[Stored items]
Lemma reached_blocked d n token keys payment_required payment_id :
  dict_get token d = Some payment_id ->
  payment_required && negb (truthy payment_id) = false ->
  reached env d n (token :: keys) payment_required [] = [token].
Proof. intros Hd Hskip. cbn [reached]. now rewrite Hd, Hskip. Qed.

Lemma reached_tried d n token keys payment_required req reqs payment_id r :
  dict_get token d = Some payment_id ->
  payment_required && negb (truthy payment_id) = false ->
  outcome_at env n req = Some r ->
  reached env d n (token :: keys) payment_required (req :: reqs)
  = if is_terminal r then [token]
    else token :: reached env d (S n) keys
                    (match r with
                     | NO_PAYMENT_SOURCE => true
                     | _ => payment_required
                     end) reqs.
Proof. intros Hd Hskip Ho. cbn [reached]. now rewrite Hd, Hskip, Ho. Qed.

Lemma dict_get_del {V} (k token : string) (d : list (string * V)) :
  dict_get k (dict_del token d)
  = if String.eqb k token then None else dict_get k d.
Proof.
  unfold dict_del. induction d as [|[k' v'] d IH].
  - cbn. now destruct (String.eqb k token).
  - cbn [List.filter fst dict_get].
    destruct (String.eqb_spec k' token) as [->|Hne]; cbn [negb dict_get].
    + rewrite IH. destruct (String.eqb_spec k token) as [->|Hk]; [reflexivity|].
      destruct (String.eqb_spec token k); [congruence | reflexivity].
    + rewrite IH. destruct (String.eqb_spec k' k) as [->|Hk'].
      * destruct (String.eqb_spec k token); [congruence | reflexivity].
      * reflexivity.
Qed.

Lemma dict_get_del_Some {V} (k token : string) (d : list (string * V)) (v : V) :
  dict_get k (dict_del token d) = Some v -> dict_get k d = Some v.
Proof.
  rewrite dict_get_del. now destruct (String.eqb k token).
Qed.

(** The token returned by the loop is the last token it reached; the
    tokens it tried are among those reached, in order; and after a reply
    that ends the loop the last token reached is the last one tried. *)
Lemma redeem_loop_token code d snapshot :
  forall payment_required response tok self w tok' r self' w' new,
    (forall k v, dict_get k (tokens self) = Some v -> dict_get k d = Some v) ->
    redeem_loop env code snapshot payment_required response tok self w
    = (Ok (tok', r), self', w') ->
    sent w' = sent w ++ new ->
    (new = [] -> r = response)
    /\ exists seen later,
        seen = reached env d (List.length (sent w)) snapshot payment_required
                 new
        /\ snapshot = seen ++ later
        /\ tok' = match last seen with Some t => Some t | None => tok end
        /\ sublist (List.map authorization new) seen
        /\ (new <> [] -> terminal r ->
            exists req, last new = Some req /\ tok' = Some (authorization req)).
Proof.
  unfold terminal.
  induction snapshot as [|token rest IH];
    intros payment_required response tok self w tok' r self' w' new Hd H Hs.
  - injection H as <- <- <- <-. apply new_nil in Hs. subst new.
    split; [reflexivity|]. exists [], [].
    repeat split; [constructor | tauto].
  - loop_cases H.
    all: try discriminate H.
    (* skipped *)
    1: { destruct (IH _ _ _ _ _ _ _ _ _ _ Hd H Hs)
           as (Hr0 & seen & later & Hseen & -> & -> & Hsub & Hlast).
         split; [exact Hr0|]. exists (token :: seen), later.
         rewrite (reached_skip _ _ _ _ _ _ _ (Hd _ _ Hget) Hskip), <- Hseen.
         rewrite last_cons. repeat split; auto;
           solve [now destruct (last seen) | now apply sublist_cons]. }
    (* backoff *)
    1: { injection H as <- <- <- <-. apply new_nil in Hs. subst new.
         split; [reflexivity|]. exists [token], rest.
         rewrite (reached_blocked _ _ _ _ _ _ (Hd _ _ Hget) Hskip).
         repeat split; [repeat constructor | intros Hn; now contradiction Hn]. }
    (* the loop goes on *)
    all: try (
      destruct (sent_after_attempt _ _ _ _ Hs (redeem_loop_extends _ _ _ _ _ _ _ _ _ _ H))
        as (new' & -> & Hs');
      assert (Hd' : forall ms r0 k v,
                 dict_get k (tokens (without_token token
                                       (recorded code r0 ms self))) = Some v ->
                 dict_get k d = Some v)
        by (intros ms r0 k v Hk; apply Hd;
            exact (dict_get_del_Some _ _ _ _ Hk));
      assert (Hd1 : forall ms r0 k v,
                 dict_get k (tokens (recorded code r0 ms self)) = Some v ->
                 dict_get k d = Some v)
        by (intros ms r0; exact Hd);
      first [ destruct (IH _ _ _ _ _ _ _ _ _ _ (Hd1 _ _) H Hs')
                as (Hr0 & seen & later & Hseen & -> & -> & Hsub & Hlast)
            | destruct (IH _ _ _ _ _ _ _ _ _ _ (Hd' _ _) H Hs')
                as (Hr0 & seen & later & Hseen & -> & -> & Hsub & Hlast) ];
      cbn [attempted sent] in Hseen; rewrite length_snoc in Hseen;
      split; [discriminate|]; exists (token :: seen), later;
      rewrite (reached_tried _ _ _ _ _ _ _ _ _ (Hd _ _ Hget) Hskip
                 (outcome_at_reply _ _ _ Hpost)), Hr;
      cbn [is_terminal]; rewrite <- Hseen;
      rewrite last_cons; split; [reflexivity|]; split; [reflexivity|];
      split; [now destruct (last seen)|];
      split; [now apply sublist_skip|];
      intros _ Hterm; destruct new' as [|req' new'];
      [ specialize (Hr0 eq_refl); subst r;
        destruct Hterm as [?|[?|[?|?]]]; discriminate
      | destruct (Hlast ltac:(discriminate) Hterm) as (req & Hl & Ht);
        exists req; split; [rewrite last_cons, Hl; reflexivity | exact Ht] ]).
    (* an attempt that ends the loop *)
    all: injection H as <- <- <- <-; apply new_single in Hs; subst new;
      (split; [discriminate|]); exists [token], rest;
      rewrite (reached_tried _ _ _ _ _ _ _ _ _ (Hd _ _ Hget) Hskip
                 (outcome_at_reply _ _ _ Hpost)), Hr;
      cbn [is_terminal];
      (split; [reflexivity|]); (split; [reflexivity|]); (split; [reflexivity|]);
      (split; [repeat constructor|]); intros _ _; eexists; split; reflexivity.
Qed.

> [What you should do]
Only the lines that contain the string "intros" are to be copied from the records.

> [Answer]
Proof. intros Hd Hskip. cbn [reached]. now rewrite Hd, Hskip. Qed.
Proof. intros Hd Hskip Ho. cbn [reached]. now rewrite Hd, Hskip, Ho. Qed.
    intros payment_required response tok self w tok' r self' w' new Hd H Hs.
         repeat split; [repeat constructor | intros Hn; now contradiction Hn]. }
        by (intros ms r0 k v Hk; apply Hd;
        by (intros ms r0; exact Hd);
      intros _ Hterm; destruct new' as [|req' new'];
      (split; [repeat constructor|]); intros _ _; eexists; split; reflexivity.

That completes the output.